AIM OF THE TASK
Copy out the lines of the records below, and only those lines, from the one with "Context (handling : bool) (maxSize : Z)." through the one with "(** ** Modifiers that all apply *)", exactly as they appear.
● ● ● ●
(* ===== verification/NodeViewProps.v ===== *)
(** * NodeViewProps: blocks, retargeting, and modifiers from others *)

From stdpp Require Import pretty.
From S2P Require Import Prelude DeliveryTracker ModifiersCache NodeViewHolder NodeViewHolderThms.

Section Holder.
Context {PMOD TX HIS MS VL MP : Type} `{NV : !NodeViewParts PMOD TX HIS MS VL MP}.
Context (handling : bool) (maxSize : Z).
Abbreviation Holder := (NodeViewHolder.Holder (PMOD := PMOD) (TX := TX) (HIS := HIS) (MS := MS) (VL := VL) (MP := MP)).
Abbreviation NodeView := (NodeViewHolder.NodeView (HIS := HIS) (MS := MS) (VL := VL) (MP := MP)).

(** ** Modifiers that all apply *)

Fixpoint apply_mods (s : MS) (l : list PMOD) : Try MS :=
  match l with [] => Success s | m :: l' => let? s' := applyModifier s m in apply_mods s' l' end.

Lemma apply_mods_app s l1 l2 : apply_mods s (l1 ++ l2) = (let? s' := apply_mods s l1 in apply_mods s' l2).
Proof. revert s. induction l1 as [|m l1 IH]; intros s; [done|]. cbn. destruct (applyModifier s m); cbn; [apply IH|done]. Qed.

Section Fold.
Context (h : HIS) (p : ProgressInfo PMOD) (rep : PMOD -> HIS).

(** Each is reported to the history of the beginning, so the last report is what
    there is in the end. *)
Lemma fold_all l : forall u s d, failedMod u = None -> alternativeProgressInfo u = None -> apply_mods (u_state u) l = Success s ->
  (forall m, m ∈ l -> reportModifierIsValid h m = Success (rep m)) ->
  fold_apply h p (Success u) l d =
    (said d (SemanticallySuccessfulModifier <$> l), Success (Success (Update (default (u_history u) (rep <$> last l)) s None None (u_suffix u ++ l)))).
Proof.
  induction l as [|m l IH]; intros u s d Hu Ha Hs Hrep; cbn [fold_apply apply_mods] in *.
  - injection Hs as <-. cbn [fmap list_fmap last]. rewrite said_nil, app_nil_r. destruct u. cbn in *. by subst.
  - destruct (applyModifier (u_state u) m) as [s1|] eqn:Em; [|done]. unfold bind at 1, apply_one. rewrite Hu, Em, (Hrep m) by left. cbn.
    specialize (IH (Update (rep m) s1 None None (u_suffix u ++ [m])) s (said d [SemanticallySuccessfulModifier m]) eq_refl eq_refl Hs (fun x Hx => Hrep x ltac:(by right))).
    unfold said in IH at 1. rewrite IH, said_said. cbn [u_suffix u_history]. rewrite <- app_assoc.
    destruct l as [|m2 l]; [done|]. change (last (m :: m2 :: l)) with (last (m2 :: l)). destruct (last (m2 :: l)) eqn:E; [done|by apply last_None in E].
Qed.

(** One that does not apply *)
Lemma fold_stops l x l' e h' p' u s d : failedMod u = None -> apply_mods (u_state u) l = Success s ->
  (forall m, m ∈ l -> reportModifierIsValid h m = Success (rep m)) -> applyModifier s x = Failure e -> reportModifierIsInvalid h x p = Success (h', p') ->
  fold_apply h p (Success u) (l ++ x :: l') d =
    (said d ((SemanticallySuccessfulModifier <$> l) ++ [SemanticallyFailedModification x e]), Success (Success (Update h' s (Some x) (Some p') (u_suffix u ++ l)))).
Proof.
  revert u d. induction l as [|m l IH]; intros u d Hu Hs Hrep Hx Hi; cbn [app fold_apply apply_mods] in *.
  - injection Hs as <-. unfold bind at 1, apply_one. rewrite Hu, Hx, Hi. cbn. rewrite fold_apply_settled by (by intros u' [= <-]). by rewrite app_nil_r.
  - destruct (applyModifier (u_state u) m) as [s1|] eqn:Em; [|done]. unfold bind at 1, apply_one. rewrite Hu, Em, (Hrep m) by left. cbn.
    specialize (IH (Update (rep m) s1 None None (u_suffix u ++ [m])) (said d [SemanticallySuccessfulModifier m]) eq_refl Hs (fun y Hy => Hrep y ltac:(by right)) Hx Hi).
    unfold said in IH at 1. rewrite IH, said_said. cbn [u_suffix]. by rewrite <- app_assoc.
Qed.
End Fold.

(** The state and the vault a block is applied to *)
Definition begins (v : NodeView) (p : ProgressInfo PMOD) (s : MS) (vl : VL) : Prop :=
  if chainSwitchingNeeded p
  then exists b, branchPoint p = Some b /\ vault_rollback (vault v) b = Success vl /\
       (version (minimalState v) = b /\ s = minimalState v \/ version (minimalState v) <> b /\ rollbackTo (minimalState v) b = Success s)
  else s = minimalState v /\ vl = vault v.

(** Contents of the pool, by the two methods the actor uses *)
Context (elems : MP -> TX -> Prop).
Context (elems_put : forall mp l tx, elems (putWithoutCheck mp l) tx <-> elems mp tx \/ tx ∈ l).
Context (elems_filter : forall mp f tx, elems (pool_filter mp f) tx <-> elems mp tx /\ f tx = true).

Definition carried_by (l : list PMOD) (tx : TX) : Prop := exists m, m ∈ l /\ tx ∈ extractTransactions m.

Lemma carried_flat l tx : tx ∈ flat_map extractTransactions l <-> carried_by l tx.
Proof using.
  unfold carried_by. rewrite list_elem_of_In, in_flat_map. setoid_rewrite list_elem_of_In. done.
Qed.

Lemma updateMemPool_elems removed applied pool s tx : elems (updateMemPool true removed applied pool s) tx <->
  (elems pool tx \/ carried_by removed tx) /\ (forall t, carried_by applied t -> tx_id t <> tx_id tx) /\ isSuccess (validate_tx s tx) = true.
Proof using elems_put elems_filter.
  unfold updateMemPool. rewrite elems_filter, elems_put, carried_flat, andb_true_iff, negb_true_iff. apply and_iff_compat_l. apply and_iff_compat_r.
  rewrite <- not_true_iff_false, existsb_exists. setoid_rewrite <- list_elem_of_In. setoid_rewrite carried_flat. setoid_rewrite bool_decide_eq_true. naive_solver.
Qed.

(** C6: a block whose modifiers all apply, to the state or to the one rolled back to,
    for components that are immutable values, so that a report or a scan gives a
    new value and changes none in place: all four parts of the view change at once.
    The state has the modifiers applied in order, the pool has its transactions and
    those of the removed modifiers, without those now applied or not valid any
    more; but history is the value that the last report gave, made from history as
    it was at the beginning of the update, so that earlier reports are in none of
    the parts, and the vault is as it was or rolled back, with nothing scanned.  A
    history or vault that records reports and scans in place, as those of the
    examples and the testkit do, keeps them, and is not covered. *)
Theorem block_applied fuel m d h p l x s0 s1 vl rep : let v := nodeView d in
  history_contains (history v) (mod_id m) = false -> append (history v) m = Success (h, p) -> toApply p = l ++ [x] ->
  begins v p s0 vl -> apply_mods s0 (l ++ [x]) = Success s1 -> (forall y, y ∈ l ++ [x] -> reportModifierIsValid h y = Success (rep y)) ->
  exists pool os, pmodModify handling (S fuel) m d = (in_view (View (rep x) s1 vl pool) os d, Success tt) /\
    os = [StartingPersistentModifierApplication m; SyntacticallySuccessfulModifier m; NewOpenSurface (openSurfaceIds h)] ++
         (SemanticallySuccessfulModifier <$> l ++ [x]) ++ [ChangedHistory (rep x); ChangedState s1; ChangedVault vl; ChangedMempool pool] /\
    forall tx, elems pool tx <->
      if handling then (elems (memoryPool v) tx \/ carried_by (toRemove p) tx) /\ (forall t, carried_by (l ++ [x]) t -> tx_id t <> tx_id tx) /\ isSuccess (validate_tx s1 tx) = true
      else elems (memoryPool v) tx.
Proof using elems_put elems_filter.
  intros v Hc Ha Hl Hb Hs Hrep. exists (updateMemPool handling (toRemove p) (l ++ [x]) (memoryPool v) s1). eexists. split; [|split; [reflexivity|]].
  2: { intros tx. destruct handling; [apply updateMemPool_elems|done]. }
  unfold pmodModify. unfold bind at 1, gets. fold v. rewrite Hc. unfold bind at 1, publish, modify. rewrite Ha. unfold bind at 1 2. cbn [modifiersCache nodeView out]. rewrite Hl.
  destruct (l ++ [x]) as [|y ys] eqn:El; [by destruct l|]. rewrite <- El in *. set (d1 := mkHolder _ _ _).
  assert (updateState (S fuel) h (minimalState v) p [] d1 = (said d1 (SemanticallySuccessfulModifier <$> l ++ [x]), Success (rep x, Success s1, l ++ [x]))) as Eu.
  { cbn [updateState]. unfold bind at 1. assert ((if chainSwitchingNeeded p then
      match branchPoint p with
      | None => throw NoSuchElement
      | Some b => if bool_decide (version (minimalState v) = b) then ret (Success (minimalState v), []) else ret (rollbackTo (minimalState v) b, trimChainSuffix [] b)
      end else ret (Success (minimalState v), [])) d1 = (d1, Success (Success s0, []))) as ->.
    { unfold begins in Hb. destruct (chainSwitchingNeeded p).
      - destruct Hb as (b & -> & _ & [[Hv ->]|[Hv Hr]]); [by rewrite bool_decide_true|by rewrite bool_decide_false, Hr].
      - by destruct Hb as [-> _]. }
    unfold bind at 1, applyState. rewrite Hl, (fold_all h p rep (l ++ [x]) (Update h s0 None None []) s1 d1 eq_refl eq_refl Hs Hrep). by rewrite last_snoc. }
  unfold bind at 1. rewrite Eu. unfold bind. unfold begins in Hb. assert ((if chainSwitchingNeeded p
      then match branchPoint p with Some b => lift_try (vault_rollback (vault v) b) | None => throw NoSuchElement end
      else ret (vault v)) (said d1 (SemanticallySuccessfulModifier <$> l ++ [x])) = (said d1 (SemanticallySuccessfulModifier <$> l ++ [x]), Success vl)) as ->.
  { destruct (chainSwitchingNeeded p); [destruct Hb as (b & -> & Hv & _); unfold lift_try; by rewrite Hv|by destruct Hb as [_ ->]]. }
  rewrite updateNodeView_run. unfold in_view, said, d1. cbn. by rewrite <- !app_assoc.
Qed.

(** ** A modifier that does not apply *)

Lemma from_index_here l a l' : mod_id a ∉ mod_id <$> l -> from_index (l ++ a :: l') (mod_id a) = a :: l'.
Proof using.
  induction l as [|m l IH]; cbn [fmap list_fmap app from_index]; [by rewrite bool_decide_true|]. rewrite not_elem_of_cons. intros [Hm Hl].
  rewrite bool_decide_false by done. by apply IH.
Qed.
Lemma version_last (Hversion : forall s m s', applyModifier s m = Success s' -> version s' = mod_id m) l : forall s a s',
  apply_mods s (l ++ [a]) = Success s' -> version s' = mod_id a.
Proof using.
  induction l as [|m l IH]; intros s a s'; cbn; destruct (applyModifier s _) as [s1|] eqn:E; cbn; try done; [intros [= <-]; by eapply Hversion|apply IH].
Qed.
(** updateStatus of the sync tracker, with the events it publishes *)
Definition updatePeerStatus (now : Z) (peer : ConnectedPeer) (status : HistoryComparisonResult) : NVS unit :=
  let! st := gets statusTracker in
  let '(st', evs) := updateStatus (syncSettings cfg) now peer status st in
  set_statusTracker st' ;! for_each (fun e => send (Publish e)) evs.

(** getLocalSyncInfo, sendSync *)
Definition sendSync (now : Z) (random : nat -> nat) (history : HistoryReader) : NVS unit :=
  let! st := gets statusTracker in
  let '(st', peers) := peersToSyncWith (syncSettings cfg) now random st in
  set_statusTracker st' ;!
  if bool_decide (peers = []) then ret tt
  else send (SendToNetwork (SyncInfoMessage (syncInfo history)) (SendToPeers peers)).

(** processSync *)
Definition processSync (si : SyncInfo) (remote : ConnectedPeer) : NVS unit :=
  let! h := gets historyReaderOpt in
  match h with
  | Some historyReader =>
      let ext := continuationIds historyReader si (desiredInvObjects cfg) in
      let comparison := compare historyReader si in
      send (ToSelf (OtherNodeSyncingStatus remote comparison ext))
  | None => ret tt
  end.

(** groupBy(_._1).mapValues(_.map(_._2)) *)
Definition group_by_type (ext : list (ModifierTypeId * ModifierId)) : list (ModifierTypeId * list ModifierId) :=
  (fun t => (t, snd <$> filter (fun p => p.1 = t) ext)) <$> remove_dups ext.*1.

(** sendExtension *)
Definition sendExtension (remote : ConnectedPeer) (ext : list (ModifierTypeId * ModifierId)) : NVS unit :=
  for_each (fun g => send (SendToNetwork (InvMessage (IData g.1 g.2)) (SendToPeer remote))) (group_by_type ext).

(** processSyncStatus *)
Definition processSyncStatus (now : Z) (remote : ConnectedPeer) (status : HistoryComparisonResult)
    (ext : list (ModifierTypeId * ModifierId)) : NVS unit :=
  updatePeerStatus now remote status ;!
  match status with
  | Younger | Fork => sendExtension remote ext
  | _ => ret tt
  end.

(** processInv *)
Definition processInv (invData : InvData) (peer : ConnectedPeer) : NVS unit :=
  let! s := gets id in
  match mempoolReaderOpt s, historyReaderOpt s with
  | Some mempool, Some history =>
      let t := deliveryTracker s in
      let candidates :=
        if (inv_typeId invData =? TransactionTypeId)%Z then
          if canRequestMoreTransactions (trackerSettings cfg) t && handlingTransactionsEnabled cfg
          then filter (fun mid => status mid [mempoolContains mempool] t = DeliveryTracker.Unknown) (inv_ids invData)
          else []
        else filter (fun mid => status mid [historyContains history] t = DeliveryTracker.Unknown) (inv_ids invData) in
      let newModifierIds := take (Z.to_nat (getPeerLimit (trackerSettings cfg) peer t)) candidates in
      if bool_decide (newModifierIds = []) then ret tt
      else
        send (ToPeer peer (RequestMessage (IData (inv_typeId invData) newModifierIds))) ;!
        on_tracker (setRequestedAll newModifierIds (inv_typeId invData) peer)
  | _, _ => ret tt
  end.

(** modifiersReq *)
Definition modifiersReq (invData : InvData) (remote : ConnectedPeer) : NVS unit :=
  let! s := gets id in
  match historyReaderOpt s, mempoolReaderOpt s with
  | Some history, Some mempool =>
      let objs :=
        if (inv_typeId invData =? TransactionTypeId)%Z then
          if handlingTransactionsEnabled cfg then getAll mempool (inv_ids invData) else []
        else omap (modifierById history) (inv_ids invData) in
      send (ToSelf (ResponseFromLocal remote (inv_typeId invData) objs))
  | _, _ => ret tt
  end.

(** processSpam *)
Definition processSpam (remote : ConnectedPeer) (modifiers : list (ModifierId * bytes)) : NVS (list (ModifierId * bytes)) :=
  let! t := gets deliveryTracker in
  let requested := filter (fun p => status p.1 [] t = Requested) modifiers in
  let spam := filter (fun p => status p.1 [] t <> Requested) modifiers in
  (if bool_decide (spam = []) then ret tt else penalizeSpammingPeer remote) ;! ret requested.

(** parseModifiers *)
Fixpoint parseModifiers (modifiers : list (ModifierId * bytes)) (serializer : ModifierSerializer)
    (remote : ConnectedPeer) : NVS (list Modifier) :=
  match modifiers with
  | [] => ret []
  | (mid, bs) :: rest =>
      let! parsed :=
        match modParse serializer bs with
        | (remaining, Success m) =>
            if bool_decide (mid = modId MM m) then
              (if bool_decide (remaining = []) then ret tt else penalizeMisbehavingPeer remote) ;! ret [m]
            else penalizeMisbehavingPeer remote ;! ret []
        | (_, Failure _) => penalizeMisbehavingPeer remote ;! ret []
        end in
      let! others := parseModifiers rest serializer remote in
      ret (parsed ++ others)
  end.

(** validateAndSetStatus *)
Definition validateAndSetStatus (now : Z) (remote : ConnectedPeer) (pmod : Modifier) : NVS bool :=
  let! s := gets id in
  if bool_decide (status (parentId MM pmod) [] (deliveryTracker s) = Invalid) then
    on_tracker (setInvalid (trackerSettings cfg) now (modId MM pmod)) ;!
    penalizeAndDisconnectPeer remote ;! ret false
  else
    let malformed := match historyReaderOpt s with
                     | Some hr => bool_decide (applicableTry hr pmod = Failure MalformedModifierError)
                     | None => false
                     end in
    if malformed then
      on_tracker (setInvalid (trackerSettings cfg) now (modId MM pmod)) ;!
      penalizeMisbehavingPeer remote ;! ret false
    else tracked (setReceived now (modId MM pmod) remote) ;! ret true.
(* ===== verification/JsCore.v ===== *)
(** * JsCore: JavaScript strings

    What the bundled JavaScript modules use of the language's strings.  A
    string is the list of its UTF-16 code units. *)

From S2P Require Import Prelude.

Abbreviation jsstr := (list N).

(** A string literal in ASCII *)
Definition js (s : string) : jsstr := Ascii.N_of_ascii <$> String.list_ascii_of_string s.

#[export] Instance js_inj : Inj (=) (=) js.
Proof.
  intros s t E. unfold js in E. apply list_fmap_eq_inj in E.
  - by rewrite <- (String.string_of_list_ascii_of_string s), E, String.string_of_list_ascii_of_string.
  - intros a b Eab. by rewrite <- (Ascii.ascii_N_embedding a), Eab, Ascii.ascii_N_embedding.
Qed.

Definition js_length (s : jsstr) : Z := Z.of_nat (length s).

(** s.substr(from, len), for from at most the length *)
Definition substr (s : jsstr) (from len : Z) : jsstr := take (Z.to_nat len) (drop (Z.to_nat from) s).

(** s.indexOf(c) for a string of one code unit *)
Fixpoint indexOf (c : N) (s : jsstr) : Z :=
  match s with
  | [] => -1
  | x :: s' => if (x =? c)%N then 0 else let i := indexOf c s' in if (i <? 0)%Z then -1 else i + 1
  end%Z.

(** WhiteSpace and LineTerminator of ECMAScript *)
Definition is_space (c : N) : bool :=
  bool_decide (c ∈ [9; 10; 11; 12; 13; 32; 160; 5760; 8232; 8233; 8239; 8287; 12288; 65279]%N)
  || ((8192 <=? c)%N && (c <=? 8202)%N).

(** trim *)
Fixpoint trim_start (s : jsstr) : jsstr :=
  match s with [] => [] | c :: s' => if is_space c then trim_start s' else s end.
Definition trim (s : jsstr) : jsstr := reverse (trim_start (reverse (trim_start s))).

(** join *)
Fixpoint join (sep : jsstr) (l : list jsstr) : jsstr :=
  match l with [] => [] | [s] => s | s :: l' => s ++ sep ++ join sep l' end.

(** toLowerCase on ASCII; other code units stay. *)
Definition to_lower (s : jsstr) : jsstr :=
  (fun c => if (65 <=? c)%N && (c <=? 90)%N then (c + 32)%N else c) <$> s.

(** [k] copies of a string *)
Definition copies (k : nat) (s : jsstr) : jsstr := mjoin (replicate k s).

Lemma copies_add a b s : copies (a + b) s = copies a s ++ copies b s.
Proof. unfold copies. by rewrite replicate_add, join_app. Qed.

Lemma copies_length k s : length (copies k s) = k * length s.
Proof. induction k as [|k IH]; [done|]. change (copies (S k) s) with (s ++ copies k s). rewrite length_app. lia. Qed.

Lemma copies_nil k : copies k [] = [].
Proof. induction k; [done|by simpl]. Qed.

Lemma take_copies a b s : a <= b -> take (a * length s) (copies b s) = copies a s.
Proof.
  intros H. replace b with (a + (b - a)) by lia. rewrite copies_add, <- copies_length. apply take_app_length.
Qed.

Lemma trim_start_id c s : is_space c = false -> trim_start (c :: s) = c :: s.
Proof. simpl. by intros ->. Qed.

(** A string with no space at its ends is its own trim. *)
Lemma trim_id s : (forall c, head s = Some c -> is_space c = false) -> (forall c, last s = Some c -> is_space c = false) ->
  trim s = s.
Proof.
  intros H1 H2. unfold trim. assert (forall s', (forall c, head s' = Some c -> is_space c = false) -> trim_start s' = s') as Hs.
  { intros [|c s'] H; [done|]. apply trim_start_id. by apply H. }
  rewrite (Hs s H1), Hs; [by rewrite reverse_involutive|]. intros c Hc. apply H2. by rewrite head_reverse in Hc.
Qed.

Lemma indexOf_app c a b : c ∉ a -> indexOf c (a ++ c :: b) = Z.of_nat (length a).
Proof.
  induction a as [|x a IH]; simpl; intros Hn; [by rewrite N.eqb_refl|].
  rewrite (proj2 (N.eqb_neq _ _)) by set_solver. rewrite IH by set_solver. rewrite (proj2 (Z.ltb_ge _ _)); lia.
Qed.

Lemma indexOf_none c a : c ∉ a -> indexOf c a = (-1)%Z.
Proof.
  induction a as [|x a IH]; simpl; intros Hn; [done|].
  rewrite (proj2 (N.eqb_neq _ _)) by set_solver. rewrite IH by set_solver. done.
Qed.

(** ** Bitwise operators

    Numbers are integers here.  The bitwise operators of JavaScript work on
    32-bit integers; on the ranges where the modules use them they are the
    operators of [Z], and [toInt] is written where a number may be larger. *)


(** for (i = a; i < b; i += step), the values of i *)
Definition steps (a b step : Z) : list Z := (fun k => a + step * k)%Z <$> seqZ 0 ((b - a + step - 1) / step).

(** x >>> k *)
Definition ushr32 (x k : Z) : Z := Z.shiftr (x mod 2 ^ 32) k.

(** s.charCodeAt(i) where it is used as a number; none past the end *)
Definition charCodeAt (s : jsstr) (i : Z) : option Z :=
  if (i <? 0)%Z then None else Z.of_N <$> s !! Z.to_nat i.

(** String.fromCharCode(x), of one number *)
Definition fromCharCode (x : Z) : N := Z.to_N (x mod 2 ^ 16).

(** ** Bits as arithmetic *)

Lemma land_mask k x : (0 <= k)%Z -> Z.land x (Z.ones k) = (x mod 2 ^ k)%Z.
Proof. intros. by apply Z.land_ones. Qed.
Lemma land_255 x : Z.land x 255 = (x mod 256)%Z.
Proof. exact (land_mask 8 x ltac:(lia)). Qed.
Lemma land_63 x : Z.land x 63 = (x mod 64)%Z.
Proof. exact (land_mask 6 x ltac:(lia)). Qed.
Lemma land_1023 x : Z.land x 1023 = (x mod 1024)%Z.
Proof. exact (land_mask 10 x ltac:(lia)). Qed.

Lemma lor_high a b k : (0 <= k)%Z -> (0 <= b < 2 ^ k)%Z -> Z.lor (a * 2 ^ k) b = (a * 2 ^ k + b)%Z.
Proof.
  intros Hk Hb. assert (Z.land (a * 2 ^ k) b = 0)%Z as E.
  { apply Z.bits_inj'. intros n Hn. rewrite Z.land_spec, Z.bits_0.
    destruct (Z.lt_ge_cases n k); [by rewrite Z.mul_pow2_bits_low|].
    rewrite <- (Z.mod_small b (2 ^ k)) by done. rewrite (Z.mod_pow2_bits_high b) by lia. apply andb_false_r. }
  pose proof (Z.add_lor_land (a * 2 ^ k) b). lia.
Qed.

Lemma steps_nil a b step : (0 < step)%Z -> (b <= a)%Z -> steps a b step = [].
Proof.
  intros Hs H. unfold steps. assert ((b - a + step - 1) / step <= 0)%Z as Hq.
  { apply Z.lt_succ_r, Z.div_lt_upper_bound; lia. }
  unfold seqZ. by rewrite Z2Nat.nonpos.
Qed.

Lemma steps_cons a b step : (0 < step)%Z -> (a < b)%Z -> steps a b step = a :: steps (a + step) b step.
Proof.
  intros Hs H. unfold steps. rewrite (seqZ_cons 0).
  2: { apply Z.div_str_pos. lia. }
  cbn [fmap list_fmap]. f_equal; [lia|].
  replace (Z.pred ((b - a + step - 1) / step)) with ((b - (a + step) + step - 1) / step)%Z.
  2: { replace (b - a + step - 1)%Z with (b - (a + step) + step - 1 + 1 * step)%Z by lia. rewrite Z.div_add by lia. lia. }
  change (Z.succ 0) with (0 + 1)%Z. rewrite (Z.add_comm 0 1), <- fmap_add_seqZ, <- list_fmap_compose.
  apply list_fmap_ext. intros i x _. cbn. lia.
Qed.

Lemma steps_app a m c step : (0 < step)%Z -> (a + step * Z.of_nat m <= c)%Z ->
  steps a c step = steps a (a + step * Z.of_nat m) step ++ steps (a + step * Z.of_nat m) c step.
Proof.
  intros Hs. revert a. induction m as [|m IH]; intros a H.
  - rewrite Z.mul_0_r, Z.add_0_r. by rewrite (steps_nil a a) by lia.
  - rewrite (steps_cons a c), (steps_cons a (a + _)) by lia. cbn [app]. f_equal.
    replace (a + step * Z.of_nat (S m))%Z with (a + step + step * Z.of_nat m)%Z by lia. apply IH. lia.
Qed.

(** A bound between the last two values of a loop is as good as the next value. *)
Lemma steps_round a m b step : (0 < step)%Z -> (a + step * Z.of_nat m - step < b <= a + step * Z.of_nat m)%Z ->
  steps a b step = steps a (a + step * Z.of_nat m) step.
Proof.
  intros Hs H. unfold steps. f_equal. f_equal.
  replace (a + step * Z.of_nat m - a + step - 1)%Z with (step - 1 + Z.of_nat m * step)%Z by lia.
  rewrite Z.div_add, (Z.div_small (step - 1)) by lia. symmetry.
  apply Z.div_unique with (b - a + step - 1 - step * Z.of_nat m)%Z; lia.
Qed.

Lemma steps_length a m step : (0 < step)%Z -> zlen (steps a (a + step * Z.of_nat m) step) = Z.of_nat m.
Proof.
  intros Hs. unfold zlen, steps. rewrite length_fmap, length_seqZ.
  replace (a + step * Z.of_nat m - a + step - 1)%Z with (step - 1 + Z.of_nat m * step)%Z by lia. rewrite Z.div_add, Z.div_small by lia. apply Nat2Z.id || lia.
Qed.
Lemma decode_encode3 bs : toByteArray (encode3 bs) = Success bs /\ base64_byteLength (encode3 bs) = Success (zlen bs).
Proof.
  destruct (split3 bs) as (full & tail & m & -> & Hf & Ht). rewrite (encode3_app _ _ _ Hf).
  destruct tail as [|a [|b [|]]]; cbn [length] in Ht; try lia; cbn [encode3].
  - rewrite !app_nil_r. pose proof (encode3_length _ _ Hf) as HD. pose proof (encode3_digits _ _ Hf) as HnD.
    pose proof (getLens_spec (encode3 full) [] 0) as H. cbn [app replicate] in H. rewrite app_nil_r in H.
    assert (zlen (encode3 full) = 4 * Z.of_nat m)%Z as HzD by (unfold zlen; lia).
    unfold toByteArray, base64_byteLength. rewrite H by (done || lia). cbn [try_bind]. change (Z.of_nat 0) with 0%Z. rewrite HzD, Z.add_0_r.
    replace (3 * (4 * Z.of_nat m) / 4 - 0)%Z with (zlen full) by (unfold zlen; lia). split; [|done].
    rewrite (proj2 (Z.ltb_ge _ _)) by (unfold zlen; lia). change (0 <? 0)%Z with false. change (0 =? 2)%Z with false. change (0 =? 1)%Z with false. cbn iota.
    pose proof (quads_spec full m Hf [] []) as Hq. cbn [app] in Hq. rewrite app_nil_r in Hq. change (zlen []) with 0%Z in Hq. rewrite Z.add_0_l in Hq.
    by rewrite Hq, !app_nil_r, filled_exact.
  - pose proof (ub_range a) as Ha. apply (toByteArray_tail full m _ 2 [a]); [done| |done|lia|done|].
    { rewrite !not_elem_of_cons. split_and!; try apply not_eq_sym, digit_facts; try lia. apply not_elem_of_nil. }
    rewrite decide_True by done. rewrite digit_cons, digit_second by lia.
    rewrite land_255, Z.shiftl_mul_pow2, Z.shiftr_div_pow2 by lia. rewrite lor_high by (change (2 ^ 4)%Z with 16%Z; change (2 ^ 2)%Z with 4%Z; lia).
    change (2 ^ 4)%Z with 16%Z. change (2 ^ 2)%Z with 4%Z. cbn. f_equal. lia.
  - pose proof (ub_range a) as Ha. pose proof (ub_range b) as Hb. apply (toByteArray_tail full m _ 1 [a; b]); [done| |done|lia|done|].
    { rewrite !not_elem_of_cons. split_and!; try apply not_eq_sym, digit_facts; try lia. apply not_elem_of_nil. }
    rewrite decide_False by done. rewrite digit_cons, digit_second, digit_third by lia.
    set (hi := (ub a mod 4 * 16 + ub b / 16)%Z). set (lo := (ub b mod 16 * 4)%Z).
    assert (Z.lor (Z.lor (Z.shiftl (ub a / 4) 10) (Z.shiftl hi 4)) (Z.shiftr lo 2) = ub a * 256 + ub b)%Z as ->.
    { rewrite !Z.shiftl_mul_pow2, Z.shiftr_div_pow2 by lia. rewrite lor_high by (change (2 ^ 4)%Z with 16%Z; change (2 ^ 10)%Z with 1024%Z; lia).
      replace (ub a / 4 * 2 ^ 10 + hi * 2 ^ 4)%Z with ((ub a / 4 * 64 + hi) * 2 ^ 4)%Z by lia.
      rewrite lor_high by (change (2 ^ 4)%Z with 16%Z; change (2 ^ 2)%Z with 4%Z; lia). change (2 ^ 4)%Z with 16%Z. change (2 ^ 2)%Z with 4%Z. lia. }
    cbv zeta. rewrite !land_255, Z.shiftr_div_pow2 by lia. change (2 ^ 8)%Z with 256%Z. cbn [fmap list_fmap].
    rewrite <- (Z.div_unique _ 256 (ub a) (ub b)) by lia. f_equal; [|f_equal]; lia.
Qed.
● ● ● ●
WRITTEN SOLUTION
Context (handling : bool) (maxSize : Z).
Abbreviation Holder := (NodeViewHolder.Holder (PMOD := PMOD) (TX := TX) (HIS := HIS) (MS := MS) (VL := VL) (MP := MP)).
Abbreviation NodeView := (NodeViewHolder.NodeView (HIS := HIS) (MS := MS) (VL := VL) (MP := MP)).

(** ** Modifiers that all apply *)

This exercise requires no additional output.